DISCLOSURE TEXT FOR CUSTOMER

The principles concerning the processing of your personal data by Testinium Teknoloji Yazılım A.Ş. (“Company”) as the data controller based in Soğanlık Mh. Pamukkale Sk. No:11 Kartal İstanbul in accordance with the Turkish Law on Protection of Personal Data no. 6698 (“PDPL”), the Regulation 2016/679 of the European Parliament and Council of 27 April 2016 (European Data Protection Regulation or “GDPR”) and other applicable legislation and other applicable legislation are provided in detail in this Disclosure Text.
 

1. Purpose of Processing Personal Data

Your personal data such as your name, surname, e-mail address, phone number are processed in order to perform the service and plan, to benefit from our service within the scope of your demo request we provide and to contact you.

2. Method and Legal Basis of Collection of Personal Data

The personal data of the customers are collected by automatic or non-automatic methods by means of the forms that are filled in by them and/or by contacting them electronically.
Your personal data is collected in accordance with data processing principles pursuant to the PDPL and GDPR, provided that it is directly related to the establishment or execution of the contract and that it is necessary to process the personal data of the parties. Your personal data is processed for necessary for the legitimate interests pursued by our Company, provided that this processing shall not violate the fundamental rights and freedoms of the data subject and relating the legal reason of obtaining explicit consent.

3. Transfer of Personal Data and Purpose of Transfer

The personal data processed can be transferred to our business partners, affiliates, suppliers, to our legal consultants in order to follow up and execute legal, affairs authorized public institutions, authorised by the law, or a valid legislative provision, court order or regulation and individuals in accordance with data processing conditions and purposes stated under the Law and GDPR. (in particular Article 6(1) and recital 48 of GDPR; and in Article 8 and 9 of PDPL)

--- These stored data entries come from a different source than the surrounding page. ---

(* ===== verification/ModelCheckLive.v ===== *)
(** * The model checker: the search returns

    [ModelCheckEnd] bounds the number of steps.  Here: when no shard can take
    a step, and no violation has been found, all have returned, because some
    shard sees the count of pending batches at zero and closes every queue.
    A search with one shard returns in any case. *)

From S2P Require Export ModelCheckEnd.
Open Scope Z_scope.

Section Live.
Context `{Countable St, !Inhabited St} {M : Type}.
Variable (mdl : StateMachineModel St M) (m0 : M) (hash : Branch St -> Z) (between_flush : Z) (n : nat).
Hypothesis hash_in_range : hash_ok hash n.
Hypothesis model_fits : model_ok mdl m0.

Notation Shard := (Shard St M).
Notation Mesh := (Mesh St M).
Notation safe := (safe mdl m0 hash n).
Notation protocol := (protocol n).
Notation mesh_step := (mesh_step mdl hash between_flush).
Notation new_mesh := (ModelCheckMesh.new_mesh (St:=St) m0 n).
Notation cover := (cover mdl m0 hash n).

(** ** Who closes the queues *)

(** The shard will count down [total_pending_count] before it waits. *)
Definition searching (p : Pc St) : bool :=
  negb (ending p) && negb (is_closing p) && match p with AwaitNext _ => false | _ => true end.

Definition closing_at (p : Pc St) : option nat :=
  match p with Closing d _ _ | CloseOther d _ => Some d | _ => None end.

Definition closed_below (st : Mesh) (d : nat) : Prop :=
  forall j q, recv_queues st !! j = Some q -> (j < d)%nat -> closed q = true.

(** When nothing is pending, the queues are closed, or they will be. *)
Definition wakes (st : Mesh) : Prop :=
  total_pending_count st <> 0 \/
  (exists i sh, shard_states st !! i = Some sh /\ searching (pc sh) = true) \/
  (exists i sh d, shard_states st !! i = Some sh /\ closing_at (pc sh) = Some d /\ closed_below st d) \/
  closed_below st n.

Lemma closed_below_set (st : Mesh) (j d : nat) (q : RecvQueue St) :
  (closed (recv_queue st j) = true -> closed q = true) -> closed_below st d -> closed_below (set_recv j q st) d.
Proof.
  intros Hq Hc k q' Hk Hlt. simpl in Hk. apply list_lookup_insert_Some in Hk as [(<- & <- & Hj)|[_ Hk]]; [|by eapply Hc].
  apply lookup_lt_is_Some_2 in Hj as [q0 H0]. apply Hq. rewrite (recv_queue_lookup st j q0 H0). by eapply Hc.
Qed.
(** Creating the folder is taken to succeed. *)
Definition load_novels : M unit :=
  a <~ get_app ;;
  put_app (with_novels a []) ;;;
  fs <~ get_fs ;;
  match fs_novel_dir fs with
  | None => put_fs (fs_mkdir_novel fs)
  | Some names => load_each names
  end.

End Methods.

(* ================================================================= *)
(** ** The stores and the scan in the specification's words *)

(** The states of a persisted document, in the specification's words. *)
Inductive document :=
  | Missing                (* no such file *)
  | Unreadable             (* not to be opened, or bytes that are not utf-8 *)
  | Malformed              (* text that [json] rejects *)
  | Valid (v : pyval).     (* text that [json] reads as [v] *)

Definition stored_or_default (doc : document) : pyval :=
  match doc with
  | Valid v => v
  | _ => PyDict []
  end.

Section Readings.
Context {rt : Runtime}.

Definition document_state (fs : filesystem) (path : str) : document :=
  match fs_data fs path with
  | None => Missing
  | Some bytes =>
    if fs_can_read fs path then
      match utf8_decode bytes with
      | None => Unreadable
      | Some s =>
        match json_loads (universal_newlines s) with
        | Return v => Valid v
        | Raise _ => Malformed
        end
      end
    else Unreadable
  end.

(** The bytes [json.dump] leaves in the file, and whether it got through. *)
Definition dumped (v : pyval) : list byte * outcome unit :=
  write_chunks linesep (json_iterencode v) [].

(** The entry [save_reading_progress] builds. *)
Definition progress_entry (chapter_index : Z) (now : str) : pyval :=
  PyDict [(u "chapter", PyInt chapter_index); (u "timestamp", PyStr now)].
Definition sample_meeting : Meeting.t :=
  Meeting.mk (Some "m1") (Some "Commission on Faculty Affairs")
    (Some "Commission on Faculty Affairs Meeting") (Some "2025-02-27")
    (Some "10:30 AM - 12:00 PM") (Some "TBD").

(** The assignment list of the README (data/assignments.json). *)
Definition sample_assignments : list Assignment.t :=
  [ Assignment.mk "12345678"
      (Some ["Academic Affairs Committee"; "Student Life Committee"]) ].

(** A store whose meetings override is not JSON. *)
Definition corrupt_store : localStorage :=
  {[ GOV_STORAGE_KEYS.MEETINGS_OVERRIDE := "{oops" ]}.

(* ===================================================================== *)
(** * Part II: properties                                                 *)
(* ===================================================================== *)

(** ** The reference JSON implementation satisfies the laws *)

Module RefJSONFacts.
Import RefJSON.
Lemma string_app_nil_l (t : string) : "" +:+ t = t.
Proof. done. Qed.
Lemma string_app_cons (c : ascii) (s t : string) :
  String c s +:+ t = String c (s +:+ t).
Proof. done. Qed.
Lemma string_app_assoc (s t u : string) : (s +:+ t) +:+ u = s +:+ (t +:+ u).
Proof. induction s as [|c s IH]; [done|]. by rewrite !string_app_cons, IH. Qed.
Lemma string_app_length (s t : string) :
  String.length (s +:+ t) = String.length s + String.length t.
Proof.
  induction s as [|c s IH]; [done|]. rewrite string_app_cons. simpl. by rewrite IH.
Qed.

(** *** Strings *)

Lemma parse_chars_escape_char (c : ascii) (t : string) :
  parse_chars (escape_char c +:+ t)
  = prod_map (String c) id <$> parse_chars t.
Proof. destruct c as [[] [] [] [] [] [] [] []]; reflexivity. Qed.

Lemma parse_chars_escape (s rest : string) :
  parse_chars (escape s +:+ String quote rest) = Some (s, rest).
Proof.
  induction s as [|c s IH]; [done|].
  simpl escape. by rewrite string_app_assoc, parse_chars_escape_char, IH.
Qed.

Lemma quoted_app (s rest : string) :
  quoted s +:+ rest = String quote (escape s +:+ String quote rest).
Proof. unfold quoted. by rewrite string_app_cons, string_app_assoc. Qed.

(** *** Numbers *)

Lemma digit_value_pretty_N_char (d : N) :
  (d < 10)%N → digit_value (pretty_N_char d) = Some d.
Proof.
  intros Hd.
  assert (d = 0 ∨ d = 1 ∨ d = 2 ∨ d = 3 ∨ d = 4 ∨ d = 5 ∨ d = 6 ∨ d = 7
          ∨ d = 8 ∨ d = 9)%N as Hc by lia.
  repeat destruct Hc as [->|Hc]; try reflexivity. by subst.
Qed.

Lemma parse_digits_pretty_N_go (x : N) :
  ∃ k : N, ∀ acc s,
    parse_digits acc (pretty_N_go x s) = parse_digits (acc * 10 ^ k + x) s.
Proof.
  induction (N.lt_wf_0 x) as [x _ IH].
  destruct (decide (x = 0)%N) as [->|Hx].
  { exists 0%N. intros acc s. rewrite pretty_N_go_0. f_equal. lia. }
  destruct (IH (x `div` 10)%N) as [k Hk]; [apply N.div_lt; lia|].
  exists (k + 1)%N. intros acc s.
  rewrite pretty_N_go_step by lia. rewrite Hk. simpl parse_digits.
  rewrite digit_value_pretty_N_char by (apply N.mod_lt; lia).
  f_equal. rewrite N.pow_add_r.
  pose proof (N.div_mod x 10). lia.
Qed.

Lemma pretty_N_go_app (x : N) (s r : string) :
  pretty_N_go x s +:+ r = pretty_N_go x (s +:+ r).
Proof.
  revert s. induction (N.lt_wf_0 x) as [x _ IH]; intros s.
  destruct (decide (x = 0)%N) as [->|Hx]; [by rewrite !pretty_N_go_0|].
  rewrite (pretty_N_go_step x s), (pretty_N_go_step x (s +:+ r)) by lia.
  rewrite IH by (apply N.div_lt; lia). reflexivity.
Qed.

Lemma pretty_N_go_head (x : N) (s : string) :
  (0 < x)%N →
  ∃ c t d, pretty_N_go x s = String c t ∧ digit_value c = Some d ∧ d ≠ 0%N.
Proof.
  revert s. induction (N.lt_wf_0 x) as [x _ IH]; intros s Hx.
  rewrite pretty_N_go_step by done.
  destruct (decide (x `div` 10 = 0)%N) as [Hd|Hd].
  - rewrite Hd, pretty_N_go_0. eexists _, _, _. split; [done|].
    split; [apply digit_value_pretty_N_char, N.mod_lt; lia|].
    pose proof (N.div_mod x 10). lia.
  - apply IH; [apply N.div_lt; lia | by apply N.neq_0_lt_0].  
Qed.

Lemma parse_digits_stop (acc : N) (s : string) :
  starts_with_digit s = false → parse_digits acc s = (acc, s).
Proof.
  destruct s as [|c s]; [done|]. simpl.
  unfold isDigit. destruct (digit_value c); [|done].
  intros H. by rewrite bool_decide_eq_false in H; destruct H.
Qed.

Lemma parse_nat_pretty (x : N) (rest : string) :
  starts_with_digit rest = false →
  parse_nat (pretty x +:+ rest) = Some (x, rest).
Proof.
  intros Hrest. unfold pretty, pretty_N.
  destruct (decide (x = 0)%N) as [->|Hx].
  { rewrite string_app_cons, string_app_nil_l. simpl. by rewrite Hrest. }
  rewrite pretty_N_go_app, string_app_nil_l.
  destruct (pretty_N_go_head x rest) as (c & t & d & Hgo & Hc & Hd); [lia|].
  destruct (parse_digits_pretty_N_go x) as [k Hk].
  specialize (Hk 0%N rest). rewrite Hgo in Hk. simpl in Hk. rewrite Hc in Hk.
  rewrite Hgo. simpl. rewrite Hc.
  replace (10 * 0 + d)%N with d in Hk by lia.
  replace (0 * 10 ^ k + x)%N with x in Hk by lia.
  rewrite (parse_digits_stop _ rest) in Hk by done.
  destruct d; [done|]. by rewrite Hk.
Qed.

Lemma pretty_N_head (x : N) (rest : string) :
  ∃ c t d, pretty x +:+ rest = String c t ∧ digit_value c = Some d.
Proof.
  unfold pretty, pretty_N. destruct (decide (x = 0)%N) as [->|Hx].
  { by exists "0"%char, rest, 0%N. }
  rewrite pretty_N_go_app.
  destruct (pretty_N_go_head x ("" +:+ rest)) as (c & t & d & ? & ? & ?);
    [lia|]. eauto.
Qed.

Lemma digit_not_minus (c : ascii) (d : N) :
  digit_value c = Some d → Ascii.eqb c "-" = false.
Proof. destruct (Ascii.eqb_spec c "-") as [->|]; [done|done]. Qed.

Lemma pretty_Z_app (n : Z) (rest : string) :
  pretty n +:+ rest =
  match n with
  | Z0 => pretty 0%N +:+ rest
  | Zpos p => pretty (Npos p) +:+ rest
  | Zneg p => String "-" (pretty (Npos p) +:+ rest)
  end.
Proof. destruct n; try done. Qed.

Lemma parse_number_pretty (n : Z) (rest : string) :
  starts_with_digit rest = false → no_fraction rest = true →
  parse_number (pretty n +:+ rest) = Some (n, rest).
Proof.
  intros Hd Hf. rewrite pretty_Z_app. unfold parse_number.
  destruct n as [|p|p].
  - destruct (pretty_N_head 0 rest) as (c & t & d & Hh & Hc).
    pose proof (parse_nat_pretty 0 rest Hd) as Hp. rewrite Hh in Hp |- *.
    rewrite (digit_not_minus _ _ Hc), Hp. simpl. by rewrite Hf.
  - destruct (pretty_N_head (Npos p) rest) as (c & t & d & Hh & Hc).
    pose proof (parse_nat_pretty (Npos p) rest Hd) as Hp.
    rewrite Hh in Hp |- *.
    rewrite (digit_not_minus _ _ Hc), Hp. simpl. by rewrite Hf.
  - rewrite Ascii.eqb_refl, (parse_nat_pretty _ _ Hd). simpl. by rewrite Hf.
Qed.

Lemma pretty_Z_head (n : Z) (rest : string) :
  ∃ c t, pretty n +:+ rest = String c t ∧ number_start c = true.
Proof.
  rewrite pretty_Z_app. destruct n as [|p|p].
  - destruct (pretty_N_head 0 rest) as (c & t & d & -> & Hc).
    exists c, t. split; [done|]. unfold number_start. by rewrite Hc.
  - destruct (pretty_N_head (Npos p) rest) as (c & t & d & -> & Hc).
    exists c, t. split; [done|]. unfold number_start. by rewrite Hc.
  - by eexists _, _.
Qed.

(** *** Values *)

Ltac norm_app :=
  repeat (rewrite ?string_app_cons, ?string_app_nil_l, ?string_app_assoc).

Lemma delimited_skip_ws (rest : string) :
  delimited rest = true → skip_ws rest = rest.
Proof.
  destruct rest as [|c r]; [done|]. simpl.
  destruct (Ascii.eqb_spec c ",") as [->|]; [done|].
  destruct (Ascii.eqb_spec c "]") as [->|]; [done|].
  destruct (Ascii.eqb_spec c "}") as [->|]; done.
Qed.

Lemma delimited_no_digit (rest : string) :
  delimited rest = true → starts_with_digit rest = false.
Proof.
  destruct rest as [|c r]; [done|]. simpl.
  destruct (Ascii.eqb_spec c ",") as [->|]; [done|].
  destruct (Ascii.eqb_spec c "]") as [->|]; [done|].
  destruct (Ascii.eqb_spec c "}") as [->|]; done.
Qed.

Lemma delimited_no_fraction (rest : string) :
  delimited rest = true → no_fraction rest = true.
Proof.
  destruct rest as [|c r]; [done|]. simpl.
  destruct (Ascii.eqb_spec c ",") as [->|]; [done|].
  destruct (Ascii.eqb_spec c "]") as [->|]; [done|].
  destruct (Ascii.eqb_spec c "}") as [->|]; done.
Qed.

Lemma number_start_dispatch (c : ascii) :
  number_start c = true →
  is_ws c = false ∧ Ascii.eqb c "n" = false ∧ Ascii.eqb c "t" = false
  ∧ Ascii.eqb c "f" = false ∧ Ascii.eqb c quote = false
  ∧ Ascii.eqb c "[" = false ∧ Ascii.eqb c "{" = false.
Proof.
  destruct c as [[] [] [] [] [] [] [] []]; vm_compute; intros H;
    try discriminate H; by repeat split.
Qed.

Lemma parse_value_Some_head fuel s p :
  parse_value fuel s = Some p →
  ∃ c r, skip_ws s = String c r ∧ Ascii.eqb c "]" = false.
Proof.
  destruct fuel as [|fuel]; [done|]. simpl.
  destruct (skip_ws s) as [|c r]; [done|]. intros H.
  exists c, r. split; [done|].
  destruct (Ascii.eqb_spec c "]") as [->|]; [|done].
  vm_compute in H. discriminate H.
Qed.


Lemma stringify_arr (l : list value) (rest : string) :
  stringify (VArr l) +:+ rest
  = String "[" (String.concat "," (stringify <$> l) +:+ String "]" rest).
Proof. simpl. by norm_app. Qed.

Lemma stringify_obj (o : gmap string value) (rest : string) :
  stringify (VObj o) +:+ rest
  = String "{" (String.concat "," (members_text (map_to_list o))
                +:+ String "}" rest).
Proof.
  simpl. norm_app. do 3 f_equal.
  rewrite map_fold_foldr. unfold members_text.
  induction (map_to_list o) as [|[k x] ms IH]; [done|].
  simpl. by rewrite IH.
Qed.

Lemma vsize_arr l : vsize (VArr l) = S (esize l).
Proof. done. Qed.

Lemma vsize_obj o : vsize (VObj o) = S (msize (map_to_list o)).
Proof.
  simpl. f_equal. rewrite map_fold_foldr. unfold msize.
  induction (map_to_list o) as [|[k x] ms IH]; [done|].
  simpl. by rewrite IH.
Qed.

Lemma vsize_pos v : 1 ≤ vsize v.
Proof. destruct v; simpl; lia. Qed.

Lemma object_of_members_to_list (o : gmap string value) :
  object_of_members (map_to_list o) = VObj o.
Proof.
  unfold object_of_members. f_equal.
  rewrite <- (list_to_map_to_list o) at 2.
  apply list_to_map_proper.
  - rewrite fmap_reverse, reverse_Permutation. apply NoDup_fst_map_to_list.
  - apply reverse_Permutation.
Qed.

Lemma concat_cons2 (sep x y : string) (l : list string) :
  String.concat sep (x :: y :: l) = x +:+ sep +:+ String.concat sep (y :: l).
Proof. done. Qed.

Lemma parse_elements_more f s x r :
  parse_value f s = Some (x, String "," r) →
  parse_elements (S f) s = prod_map (cons x) id <$> parse_elements f r.
Proof. intros H. simpl. by rewrite H. Qed.

Lemma parse_elements_last f s x r :
  parse_value f s = Some (x, String "]" r) →
  parse_elements (S f) s = Some ([x], r).
Proof. intros H. simpl. by rewrite H. Qed.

4. Application to the Data Controller and Your Rights

According to the Article 11 of PDPL and Article 12 of GDPR, you also have the following rights:

  • learn whether your personal data are being processed,
  • if they are, request information,
  • obtain information on the purpose of processing and find out whether personal data has been used as fit for the purpose,
  • obtain information about the third persons in Turkey and abroad, to whom personal data are transferred,
  • request rectification of personal data that may have been
  • incompletely or inaccurately processed,
  • request the deletion or destruction of personal data,
  • request notification of the operations made as per indents (e) and (f) to third parties to whom personal data have been transferred,
  • object to occurrence of any detrimental result by means of analysis of personal data exclusively through automated systems and
  • request compensation for the damages due to unlawful processing of personal data.

You can send your requests to the Company according to Comminuque on the Principles and Procedures for the Request to Data Controller. You can also direct your applications to us by submit it to the address Soğanlık Mh. Pamukkale Sk. No:11 Kartal İstanbul via registered letter or to the kvkk@testinium.com e-mail address.

Our Company fulfills your requests as soon as possible and within thirty days at the latest and once for free of charge. However, requester may be charged for following requests or for the initial request if the action taken on the request requires additional cost. Our Company can accept and process the request or reject the request in writing by explaining its reason.

You are entitled to file a complaint to the Turkish Board of Personal Data Protection (“Board”) within thirty days as of the notification of the reply and in all cases within sixty days if the application is rejected after carrying out the procedure mentioned above, the reply is deemed to be insufficient or the requests are not responded in a timely manner. However, the complaint cannot be filed without exhausting this application process.

The Board may conduct the necessary inspections within its field of duty upon receiving a complaint or ex officio upon detecting a breach. The complaint shall be examined by the Board and answers shall be provided to those concerned. If no replies are given within sixty days as of the date of the complaint, the request shall be deemed to be rejected. If, as a result of inspections upon receiving a complaint or ex officio investigation, a breach is detected, the Board shall rule the identified contraventions of law to be eliminated by the data controller, and shall notify those concerned accordingly. This decision shall be fulfilled without delay but no later than within thirty days as of the notification of the decision.The Board is authorized to halt data processing or international transfer of data if damages that are hard or impossible to compensate occur and if there is an explicit infringement of the law.

We would like to emphasize that your data is meticulously protected by the Company and thank you for the trust that you place in us.